Champ your work down tight from at lest 3 sides. Use clamps with long jaws or spread the force by using flat steel bars or blocks of wood.

Hope some of this helps?


----------



## JBC (Jan 31, 2012)

Stefan,

Glad I could be of some help. I've learned quite a bit from yinz guys about knives and when I saw a metal working question I was glad to help, it's one of the few things I know something about.

Jason


----------



## apicius9 (Jan 31, 2012)

Thanks Colin. i have some cutting oil here and Pesky picked up something for me today, so I will see how that goes.

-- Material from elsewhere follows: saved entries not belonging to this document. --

Lemma endsWith_app s p : endsWith (s +:+ p) p = true.
Proof.
  unfold endsWith. rewrite length_append.
  replace (String.length s + String.length p - String.length p)%nat with (String.length s) by lia.
  rewrite substring_skip by lia. rewrite String.eqb_refl, andb_true_r.
  apply Nat.leb_le. lia.
Qed.

Lemma append_assoc a b c : (a +:+ b) +:+ c = a +:+ (b +:+ c).
Proof. induction a as [|x a IH]; [done|]. by rewrite !append_cons, IH. Qed.

(** The name [createBackup] makes passes the test of the listing. *)
Lemma is_backup_name_backup_filename now : is_backup_name (backup_filename now) = true.
Proof.
  unfold is_backup_name, backup_filename. rewrite startsWith_app.
  by rewrite <- append_assoc, endsWith_app.
Qed.

Module PathFacts.
Import Fs.

Lemma join_plain dir f : plain_name f = true -> join dir f = dir ++ [f].
Proof.
  unfold plain_name, join. intros H.
  repeat (apply andb_prop in H as [H ?]).
  apply negb_true_iff in H.
  rewrite split_slash_plain by done. cbn.
  repeat match goal with
         | Hn : negb ?b = true |- _ => apply negb_true_iff in Hn; rewrite Hn
         end.
  cbn. by rewrite rev_involutive.
Qed.

(** The path of an upload that [POST /api/updates] refers to. *)
Lemma join_upload f :
  plain_name f = true -> join DATA_DIR ("/uploads/" +:+ f) = UPLOADS_DIR ++ [f].
Proof.
  unfold plain_name, join. intros H.
  repeat (apply andb_prop in H as [H ?]).
  apply negb_true_iff in H.
  rewrite !append_cons. change ("" +:+ f) with f.
  simpl split_slash. rewrite split_slash_plain by done. simpl.
  repeat match goal with
         | Hn : negb ?b = true |- _ => apply negb_true_iff in Hn; rewrite Hn
         end.
  done.
Qed.
Lemma join_backup_filename now :
  join BACKUP_DIR (backup_filename now) = BACKUP_DIR ++ [backup_filename now].
Proof. apply join_plain, backup_filename_plain. Qed.
End PathFacts.

(** ** The MongoDB variant *)

Module MongoFacts.
Import Mongo.

#[global] Instance older_trans : Transitive older.
Proof. unfold older. intros a b c. lia. Qed.
#[global] Instance older_total : Total older.
Proof. unfold older. intros a b. lia. Qed.
#[global] Instance newer_trans : Transitive newer.
Proof. unfold newer. intros a b c. lia. Qed.
#[global] Instance newer_total : Total newer.
Proof. unfold newer. intros a b. lia. Qed.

Mine is a bit thin for my taste. My setup us a small milling table on my drill press table with a small vise mounted on it, so I can move my pieces in 3 dimensions and it is pretty stable. Still far from a pro setup or a milling machine, but for the level of precision I usually need it has been sufficient so far. I have some 1/4" and some 1/2" cobalt drills on the way, and If I need 1/8" to predrill, I will do exactly what you suggested and get a dozen 1/8" bits. If the USPS is fast enough, I will find out how it goes on Sunday while you all watch this strange game that was created for the advertising industry on TV 

Stefan


----------



## Marko Tsourkan (Jan 31, 2012)

apicius9 said:


> ...I will find out how it goes on Sunday while you all watch this strange game that was created for the advertising industry on TV
> 
> Stefan



You not going to watch the game? NO!

I can't tell you how much I am looking forward to that game.  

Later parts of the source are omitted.